- [Activity]
Return only the lines from the top of the material through the line marked by "From S2P Require Import Prelude PyDict PyVal.", unaltered.

- [Extracted data]
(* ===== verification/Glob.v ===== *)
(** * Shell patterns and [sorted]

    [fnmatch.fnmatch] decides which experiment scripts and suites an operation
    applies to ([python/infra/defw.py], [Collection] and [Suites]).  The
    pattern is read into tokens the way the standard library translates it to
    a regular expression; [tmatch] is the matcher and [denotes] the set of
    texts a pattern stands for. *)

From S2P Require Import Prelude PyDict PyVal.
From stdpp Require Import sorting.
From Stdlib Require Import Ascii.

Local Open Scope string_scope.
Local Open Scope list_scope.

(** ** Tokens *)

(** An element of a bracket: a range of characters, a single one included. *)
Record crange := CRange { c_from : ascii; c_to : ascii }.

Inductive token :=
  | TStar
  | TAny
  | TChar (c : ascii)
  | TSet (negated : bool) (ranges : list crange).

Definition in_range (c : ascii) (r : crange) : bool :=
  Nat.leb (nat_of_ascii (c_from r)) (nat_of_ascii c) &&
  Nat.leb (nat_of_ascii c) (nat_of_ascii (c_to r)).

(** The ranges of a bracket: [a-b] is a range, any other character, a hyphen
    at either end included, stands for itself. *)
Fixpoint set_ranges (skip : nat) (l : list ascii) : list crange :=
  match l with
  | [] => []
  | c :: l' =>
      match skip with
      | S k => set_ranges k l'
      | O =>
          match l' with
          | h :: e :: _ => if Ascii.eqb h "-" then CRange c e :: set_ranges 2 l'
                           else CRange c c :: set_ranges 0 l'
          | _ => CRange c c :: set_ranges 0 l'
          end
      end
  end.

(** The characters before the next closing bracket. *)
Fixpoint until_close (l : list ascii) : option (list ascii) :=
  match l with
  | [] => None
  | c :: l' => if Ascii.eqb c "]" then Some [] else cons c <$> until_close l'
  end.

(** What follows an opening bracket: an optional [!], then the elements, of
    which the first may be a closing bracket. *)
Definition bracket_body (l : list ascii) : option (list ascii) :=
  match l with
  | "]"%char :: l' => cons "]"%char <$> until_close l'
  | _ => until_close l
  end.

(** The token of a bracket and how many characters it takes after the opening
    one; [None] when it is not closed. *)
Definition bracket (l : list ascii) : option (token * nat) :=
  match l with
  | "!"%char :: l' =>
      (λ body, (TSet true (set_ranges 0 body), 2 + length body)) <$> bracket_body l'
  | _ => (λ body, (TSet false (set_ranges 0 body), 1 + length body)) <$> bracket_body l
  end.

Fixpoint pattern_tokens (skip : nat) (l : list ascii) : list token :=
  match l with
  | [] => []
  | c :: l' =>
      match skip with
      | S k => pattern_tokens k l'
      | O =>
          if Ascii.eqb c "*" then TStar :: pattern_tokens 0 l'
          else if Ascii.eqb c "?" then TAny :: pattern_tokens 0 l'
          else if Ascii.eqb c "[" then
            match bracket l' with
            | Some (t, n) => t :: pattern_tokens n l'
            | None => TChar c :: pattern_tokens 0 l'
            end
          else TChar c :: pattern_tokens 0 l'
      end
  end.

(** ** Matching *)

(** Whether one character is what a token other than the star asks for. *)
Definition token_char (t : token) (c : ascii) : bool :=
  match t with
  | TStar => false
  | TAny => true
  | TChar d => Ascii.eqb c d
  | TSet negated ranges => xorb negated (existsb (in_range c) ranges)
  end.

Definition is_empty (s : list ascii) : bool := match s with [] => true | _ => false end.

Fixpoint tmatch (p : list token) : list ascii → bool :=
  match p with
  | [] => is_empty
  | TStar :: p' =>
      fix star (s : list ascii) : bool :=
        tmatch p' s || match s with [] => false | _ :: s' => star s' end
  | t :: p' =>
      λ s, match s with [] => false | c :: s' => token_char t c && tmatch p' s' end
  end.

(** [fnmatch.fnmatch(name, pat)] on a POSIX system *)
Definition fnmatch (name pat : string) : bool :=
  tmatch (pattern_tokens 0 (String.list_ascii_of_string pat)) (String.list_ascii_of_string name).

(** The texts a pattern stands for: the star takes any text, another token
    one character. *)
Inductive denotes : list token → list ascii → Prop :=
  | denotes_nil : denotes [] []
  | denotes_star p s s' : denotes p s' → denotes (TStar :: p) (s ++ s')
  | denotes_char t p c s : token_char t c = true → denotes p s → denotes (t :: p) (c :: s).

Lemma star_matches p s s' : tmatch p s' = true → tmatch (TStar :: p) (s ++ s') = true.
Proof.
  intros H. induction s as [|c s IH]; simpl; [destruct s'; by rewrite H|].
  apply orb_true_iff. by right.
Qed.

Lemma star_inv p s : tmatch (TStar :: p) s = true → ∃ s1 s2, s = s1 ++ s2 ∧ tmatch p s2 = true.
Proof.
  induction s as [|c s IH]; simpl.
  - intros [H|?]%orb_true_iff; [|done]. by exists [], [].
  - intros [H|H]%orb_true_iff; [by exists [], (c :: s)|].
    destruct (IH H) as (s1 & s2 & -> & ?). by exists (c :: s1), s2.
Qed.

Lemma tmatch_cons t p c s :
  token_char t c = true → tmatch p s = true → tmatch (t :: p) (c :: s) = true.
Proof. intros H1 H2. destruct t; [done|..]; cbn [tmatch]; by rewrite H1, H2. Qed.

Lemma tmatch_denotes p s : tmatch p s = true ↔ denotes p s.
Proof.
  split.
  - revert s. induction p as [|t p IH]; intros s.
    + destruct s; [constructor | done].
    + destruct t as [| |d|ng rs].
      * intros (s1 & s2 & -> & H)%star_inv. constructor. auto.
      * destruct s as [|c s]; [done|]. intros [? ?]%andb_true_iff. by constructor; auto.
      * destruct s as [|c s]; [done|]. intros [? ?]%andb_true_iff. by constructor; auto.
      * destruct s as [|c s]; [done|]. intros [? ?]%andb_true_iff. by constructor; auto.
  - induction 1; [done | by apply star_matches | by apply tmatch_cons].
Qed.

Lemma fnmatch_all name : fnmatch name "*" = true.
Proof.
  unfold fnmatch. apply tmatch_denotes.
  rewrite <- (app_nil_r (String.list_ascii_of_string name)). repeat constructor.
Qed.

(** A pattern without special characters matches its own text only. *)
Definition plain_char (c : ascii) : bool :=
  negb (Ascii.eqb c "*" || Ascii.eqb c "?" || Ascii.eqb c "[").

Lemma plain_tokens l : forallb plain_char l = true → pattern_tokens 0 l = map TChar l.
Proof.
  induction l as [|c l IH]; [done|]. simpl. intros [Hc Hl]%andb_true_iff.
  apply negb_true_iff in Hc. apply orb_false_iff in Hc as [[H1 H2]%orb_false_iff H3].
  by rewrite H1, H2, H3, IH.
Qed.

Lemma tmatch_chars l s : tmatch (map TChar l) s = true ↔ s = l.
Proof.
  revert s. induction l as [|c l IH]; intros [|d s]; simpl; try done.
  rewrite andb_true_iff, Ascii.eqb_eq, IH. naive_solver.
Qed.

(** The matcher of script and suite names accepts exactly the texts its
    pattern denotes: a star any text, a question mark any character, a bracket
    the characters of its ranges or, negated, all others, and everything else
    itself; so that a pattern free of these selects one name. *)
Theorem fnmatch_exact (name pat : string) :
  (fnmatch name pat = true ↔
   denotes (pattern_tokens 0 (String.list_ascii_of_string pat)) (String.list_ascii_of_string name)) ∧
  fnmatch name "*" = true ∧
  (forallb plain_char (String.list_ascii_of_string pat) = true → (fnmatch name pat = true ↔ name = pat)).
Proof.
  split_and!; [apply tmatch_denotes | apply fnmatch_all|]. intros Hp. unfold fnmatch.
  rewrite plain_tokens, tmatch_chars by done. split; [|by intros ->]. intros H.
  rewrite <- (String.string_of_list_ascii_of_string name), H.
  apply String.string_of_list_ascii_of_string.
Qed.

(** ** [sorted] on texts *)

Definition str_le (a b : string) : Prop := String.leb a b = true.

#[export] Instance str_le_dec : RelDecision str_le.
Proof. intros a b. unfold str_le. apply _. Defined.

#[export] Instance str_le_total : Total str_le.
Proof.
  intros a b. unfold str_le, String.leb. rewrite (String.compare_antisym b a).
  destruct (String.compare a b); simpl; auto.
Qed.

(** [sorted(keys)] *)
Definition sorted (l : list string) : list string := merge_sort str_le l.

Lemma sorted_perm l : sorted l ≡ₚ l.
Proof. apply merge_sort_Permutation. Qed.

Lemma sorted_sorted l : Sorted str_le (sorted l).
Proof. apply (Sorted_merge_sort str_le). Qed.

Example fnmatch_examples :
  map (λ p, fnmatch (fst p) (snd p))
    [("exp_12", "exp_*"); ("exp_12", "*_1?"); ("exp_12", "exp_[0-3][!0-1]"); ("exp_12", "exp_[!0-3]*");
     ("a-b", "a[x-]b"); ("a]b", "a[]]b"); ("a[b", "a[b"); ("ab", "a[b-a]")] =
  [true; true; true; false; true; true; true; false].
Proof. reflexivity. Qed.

- [Written answer]
(* ===== verification/Glob.v ===== *)
(** * Shell patterns and [sorted]

    [fnmatch.fnmatch] decides which experiment scripts and suites an operation
    applies to ([python/infra/defw.py], [Collection] and [Suites]).  The
    pattern is read into tokens the way the standard library translates it to
    a regular expression; [tmatch] is the matcher and [denotes] the set of
    texts a pattern stands for. *)

From S2P Require Import Prelude PyDict PyVal.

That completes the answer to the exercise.